Sponsored by True Sky Credit Union

The film, directed by Jabee’s cousin James Ridley, a.k.a. VideoHero, will screen at 4:30 and 7:30 p.m. Friday, March 5, at Tower Theatre, 425 NW 23rd St. 

“So whenever we decided to walk to McAllister, a lot of people wanted to walk with us, but we knew we couldn’t just let people walk with us,” said Jabee, citing the miserable weather conditions they faced on the December 31-January 3 walk. “So we were trying to figure out you know what are some ways that we could, you know, be able to share with people, even when they can’t walk.”

Jabee’s initial plan was for the group to chronicle the pilgrimage on their phones, but he said it made more sense to enlist Ridley, whose film Bigger Than Me: My Fight With ALS won Best Documentary at the 2018 Black Film Festival in New Orleans.
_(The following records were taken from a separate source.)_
(** One instruction: what stands in its place afterwards. *)
Definition analyse_instr (st : gmap value bool * pass) (i : instr) : list instr * (gmap value bool * pass) :=
  let '(stackValues, p) := st in
  match i with
  | Store w v ptr =>
      let '(on_stack, p) := writesToStackLocation ptr stackValues p in
      if on_stack : bool then ([Store w v ptr], (stackValues, count_skip p))
      else
        let cast := next_value p in
        ([BitCast cast ptr i8ptr; CallCheck cast; Store w v ptr], (stackValues, count_mod (bump_value p)))
  | Alloca r t => ([Alloca r t], (<[r := true]> stackValues, p))
  | i => ([i], (stackValues, p))
  end.

Fixpoint analyse_instrs (st : gmap value bool * pass) (l : list instr) : list instr * (gmap value bool * pass) :=
  match l with
  | [] => ([], st)
  | i :: l =>
      let '(a, st) := analyse_instr st i in
      let '(b, st) := analyse_instrs st l in
      (a ++ b, st)
  end.

Fixpoint analyse_blocks (st : gmap value bool * pass) (bs : list block) : list block * (gmap value bool * pass) :=
  match bs with
  | [] => ([], st)
  | b :: bs =>
      let '(is', st) := analyse_instrs st (b_instrs b) in
      let '(bs, st) := analyse_blocks st bs in
      (mkBlock is' (b_term b) :: bs, st)
  end.

Definition analyseFunc (p : pass) (f : func) : func * pass :=
  let '(bs, (_, p)) := analyse_blocks (∅, p) (f_blocks f) in
  (mkFn (f_name f) (f_params f) (f_ret f) bs, p).
End Pass.

(** The functions annotated with [DontAutoLogStr]; without a result when the text
    is on something else, whose name is then read through a null pointer. *)
Fixpoint annotated (l : list (option string * string)) : option (list string) :=
  match l with
  | [] => Some []
  | (F, annotation) :: l =>
      if String.eqb annotation DontAutoLogStr then
        match F with
        | Some f => cons f <$> annotated l
        | None => None
        end
      else annotated l
  end.

Definition getAnnotatedFunctions (m : module) : option (list string) :=
  annotated (List.concat (g_annots <$>
    List.filter (λ g, String.eqb (g_name g) "llvm.global.annotations") (m_globals m))).

Section Run.
Context (order : gmap value bool → list (value * bool)).
(** Each function has an alias analysis of its own. *)
Context (alias : string → value → value → alias_result).

Definition instruments (annotFuncs : list string) (f : func) : bool :=
  negb (bool_decide (length (f_blocks f) = 0%nat)) && bool_decide (f_name f ∉ annotFuncs).

Fixpoint run_functions (annotFuncs : list string) (p : pass) (fs : list func) : list func * pass :=
  match fs with
  | [] => ([], p)
  | f :: fs =>
      let '(f', p) :=
        if instruments annotFuncs f then analyseFunc order (alias (f_name f)) p f else (f, p) in
      let '(fs, p) := run_functions annotFuncs p fs in
      (f' :: fs, p)
  end.

Definition run (p : pass) (m : module) : option (module * pass) :=
  let '(m, p) := createRuntimeCheckFunc p m in
  match getAnnotatedFunctions m with
  | None => None
  | Some annotFuncs =>
      let '(fs, p) := run_functions annotFuncs p (m_fns m) in
      Some (mkModule (m_globals m) fs, p)
  end.
End Run.

(** ** What the pass is to do

    A store is left alone only when its pointer is, or must alias, a stack
    allocation of the function; every other store gets a cast of its pointer, with
    a new name, and a call of the hook.  Nothing else changes. *)
Section Spec.
Context (stack : value → Prop).

Inductive instrumented : value → list instr → value → list instr → Prop :=
| I_nil n : instrumented n [] n []
| I_keep n i l n' l' :
    (∀ w v p, i = Store w v p → stack p) → instrumented n l n' l' →
    instrumented n (i :: l) n' (i :: l')
| I_check n w v p l n' l' :
    instrumented (n + 1) l n' l' →
    instrumented n (Store w v p :: l) n' (BitCast n p i8ptr :: CallCheck n :: Store w v p :: l').

Inductive instrumented_blocks : value → list block → value → list block → Prop :=
| IB_nil n : instrumented_blocks n [] n []
| IB_cons n b bs n1 l n2 bs' :
    instrumented n (b_instrs b) n1 l → instrumented_blocks n1 bs n2 bs' →
    instrumented_blocks n (b :: bs) n2 (mkBlock l (b_term b) :: bs').

Lemma instrumented_app n l1 n1 l1' l2 n2 l2' :
  instrumented n l1 n1 l1' → instrumented n1 l2 n2 l2' → instrumented n (l1 ++ l2) n2 (l1' ++ l2').
Proof. induction 1; simpl; [done|..]; intros; constructor; auto. Qed.

Lemma instrumented_le n l n' l' : instrumented n l n' l' → n ≤ n'.
Proof. induction 1; lia. Qed.

Lemma instrumented_blocks_le n bs n' bs' : instrumented_blocks n bs n' bs' → n ≤ n'.
Proof. induction 1 as [|?????? ? Hi]; [lia|]. apply instrumented_le in Hi. lia. Qed.

Lemma instrumented_blocks_lookup n bs n' bs' k :
  instrumented_blocks n bs n' bs' →
  match bs !! k, bs' !! k with
  | Some b, Some b' => b_term b' = b_term b
      ∧ ∃ m m', n ≤ m ∧ m' ≤ n' ∧ instrumented m (b_instrs b) m' (b_instrs b')
  | None, None => True
  | _, _ => False
  end.
Proof.
  intros Hb. revert k. induction Hb as [|n b bs n1 l n2 bs' Hi Hb IH]; [done|].
  intros [|k]; simpl.
  - split; [done|]. exists n, n1. apply instrumented_blocks_le in Hb. done.
  - specialize (IH k). destruct (bs !! k), (bs' !! k); try done.
    destruct IH as (E & m & m' & ? & ? & ?). split; [done|]. exists m, m'.
    apply instrumented_le in Hi. split_and!; [lia|done..].
Qed.

Lemma instrumented_blocks_length n bs n' bs' :
  instrumented_blocks n bs n' bs' → length bs = length bs'.
Proof. induction 1; simpl; congruence. Qed.

(** Every store that is there afterwards is guarded or goes to the stack. *)
Lemma instrumented_guards n l n' l' :
  instrumented n l n' l' →
  ∀ k w v p, l' !! k = Some (Store w v p) →
    stack p ∨ ∃ j c, k = S (S j) ∧ n ≤ c < n' ∧ l' !! j = Some (BitCast c p i8ptr)
                       ∧ l' !! S j = Some (CallCheck c).
Proof.
  induction 1 as [n|n i l n' l' Hs Hi IH|n w v p l n' l' Hi IH]; [done|..]; intros k w0 v0 p0 Hk.
  - destruct k as [|k]; simpl in Hk.
    + left. injection Hk as ->. by eapply Hs.
    + destruct (IH _ _ _ _ Hk) as [?|(j & c & -> & ?)]; [by left|right]. by exists (S j), c.
  - destruct k as [|[|[|k]]]; simpl in Hk; [done..| |].
    + injection Hk as -> -> ->. right. exists 0%nat, n. apply instrumented_le in Hi. split_and!; [done|lia|lia|done|done].
    + destruct (IH _ _ _ _ Hk) as [?|(j & c & -> & ? & ? & ?)]; [by left|right].
      exists (S (S (S j))), c. split_and!; try done; lia.
Qed.
End Spec.

Lemma instrumented_weaken (stack stack' : value → Prop) n l n' l' :
  (∀ p, stack p → stack' p) → instrumented stack n l n' l' → instrumented stack' n l n' l'.
Proof. intros Hs. induction 1; constructor; eauto. Qed.

Lemma instrumented_blocks_weaken (stack stack' : value → Prop) n bs n' bs' :
  (∀ p, stack p → stack' p) →
  instrumented_blocks stack n bs n' bs' → instrumented_blocks stack' n bs n' bs'.
Proof. intros Hs. induction 1; econstructor; eauto using instrumented_weaken. Qed.

Definition instr_allocas (i : instr) : list value :=
  match i with Alloca r _ => [r] | _ => [] end.
Definition block_allocas (b : block) : list value := b_instrs b ≫= instr_allocas.
Definition allocas (f : func) : list value := f_blocks f ≫= block_allocas.

Definition on_stack (alias : value → value → alias_result) (rs : list value) (p : value) : Prop :=
  ∃ r, r ∈ rs ∧ (r = p ∨ alias r p = MustAlias).

Section Refines.
Context (order : gmap value bool → list (value * bool)) (alias : value → value → alias_result).
Hypothesis order_perm : ∀ m, order m ≡ₚ map_to_list m.

(** The answer does not depend on the order of the traversal. *)
Lemma stack_search_true l ptr p :
  (stack_search alias l ptr p).1 = true ↔ ∃ r, (r, true) ∈ l ∧ (r = ptr ∨ alias r ptr = MustAlias).
Proof.
  induction l as [|[r b] l IH]; simpl.
  { split; [done|]. intros (? & ?%elem_of_nil & _). done. }
  destruct b; [|rewrite IH; set_solver].
  destruct (decide (r = ptr)); simpl; [set_solver|].
  destruct (decide (alias r ptr = MustAlias)); simpl; [set_solver|]. rewrite IH. set_solver.
Qed.

Lemma stack_search_next l ptr p : next_value (stack_search alias l ptr p).2 = next_value p.
Proof. induction l as [|[r []] l IH]; simpl; [done| |done]. repeat case_decide; done. Qed.

Lemma stack_search_counts l ptr p :
  let p' := (stack_search alias l ptr p).2 in
  modCount p' = modCount p ∧ skipCount p' = skipCount p
  ∧ aliasedLocationFound p' + exactLocationMatchFound p'
    = aliasedLocationFound p + exactLocationMatchFound p
      + (if (stack_search alias l ptr p).1 then 1 else 0).
Proof.
  induction l as [|[r []] l IH]; simpl; [split_and!; lia| |done].
  repeat case_decide; simpl; try done; split_and!; lia.
Qed.

(** [stackValues] holds exactly the allocations seen so far. *)
Definition holds_allocas (sv : gmap value bool) (rs : list value) : Prop :=
  ∀ r, sv !! r = Some true ↔ r ∈ rs.

Lemma writesToStackLocation_spec ptr sv rs p :
  holds_allocas sv rs →
  (writesToStackLocation order alias ptr sv p).1 = true ↔ on_stack alias rs ptr.
Proof.
  intros Hsv. unfold writesToStackLocation. rewrite stack_search_true. unfold on_stack.
  apply exist_proper. intros r. rewrite order_perm, elem_of_map_to_list, (Hsv r). done.
Qed.

(** The counters: each store is counted once, and a skipped one was found on the
    stack in one of the two ways. *)
Definition tallied (p : pass) : Z * Z :=
  (modCount p + skipCount p, skipCount p - (aliasedLocationFound p + exactLocationMatchFound p)).

Definition is_store (i : instr) : bool := match i with Store _ _ _ => true | _ => false end.
Definition stores (l : list instr) : Z := Z.of_nat (length (List.filter is_store l)).

Lemma stores_app l k : stores (l ++ k) = stores l + stores k.
Proof. unfold stores. rewrite List.filter_app, length_app. lia. Qed.

Lemma analyse_instr_spec sv p i rs :
  holds_allocas sv rs →
  let '(l', (sv', p')) := analyse_instr order alias (sv, p) i in
  instrumented (on_stack alias rs) (next_value p) [i] (next_value p') l'
  ∧ holds_allocas sv' (rs ++ instr_allocas i)
  ∧ tallied p' = (modCount p + skipCount p + stores [i], (tallied p).2)
  ∧ modCount p' - modCount p = next_value p' - next_value p.
Proof.
  intros Hsv. destruct i as [r t|w v ptr|r q t|q|r o args]; simpl.
  2:{ pose proof (writesToStackLocation_spec ptr sv rs p Hsv) as Hw.
      pose proof (stack_search_next (order sv) ptr p) as Hn.
      pose proof (stack_search_counts (order sv) ptr p) as Hc.
      unfold writesToStackLocation in *.
      destruct (stack_search alias (order sv) ptr p) as [[] p1]; simpl in *;
        destruct Hc as (Hc1 & Hc2 & Hc3); rewrite app_nil_r.
      - split_and!; [rewrite Hn; apply I_keep; [intros ? ? ? [= -> -> ->]; by apply Hw|constructor]
                    |done|unfold tallied; simpl; f_equal; unfold stores; simpl; lia|lia].
      - split_and!; [rewrite Hn; apply I_check; constructor
                    |done|unfold tallied; simpl; f_equal; unfold stores; simpl; lia|lia]. }
  1:{ split_and!; [apply I_keep; [done|constructor]| |unfold tallied, stores; simpl; f_equal; lia|lia].
      intros r'. destruct (decide (r' = r)) as [->|Hr].
      - rewrite lookup_insert_eq. set_solver.
      - rewrite lookup_insert_ne by done. rewrite (Hsv r'). set_solver. }
  all: rewrite app_nil_r; split_and!;
    [apply I_keep; [done|constructor]|done|unfold tallied, stores; simpl; f_equal; lia|lia].
Qed.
Jones is currently seeking clemency from the state as new and possibly exculpatory evidence comes to light. On July 15, 2020, an Arkansas inmate named Roderick Wesley sent a letter to Jones’ attorneys, Rebecca Postyeni and Dale Baich, saying that Jones’ co-defendant, Christopher Jordan, told Wesley a decade ago that he killed Howell and that Jones is innocent.

Despite this recent revelation and Jones’ status as a model prisoner, Oklahoma Attorney General Mike Hunter has argued against clemency for the inmate. 

Jabee said the first day of the walk was the most miserable. 

The group left Oklahoma City the morning of New Year’s Eve and quickly got soaked by rain and snow, their hands and feet becoming numb from the cold. But the group had support along the way, especially from Jones. 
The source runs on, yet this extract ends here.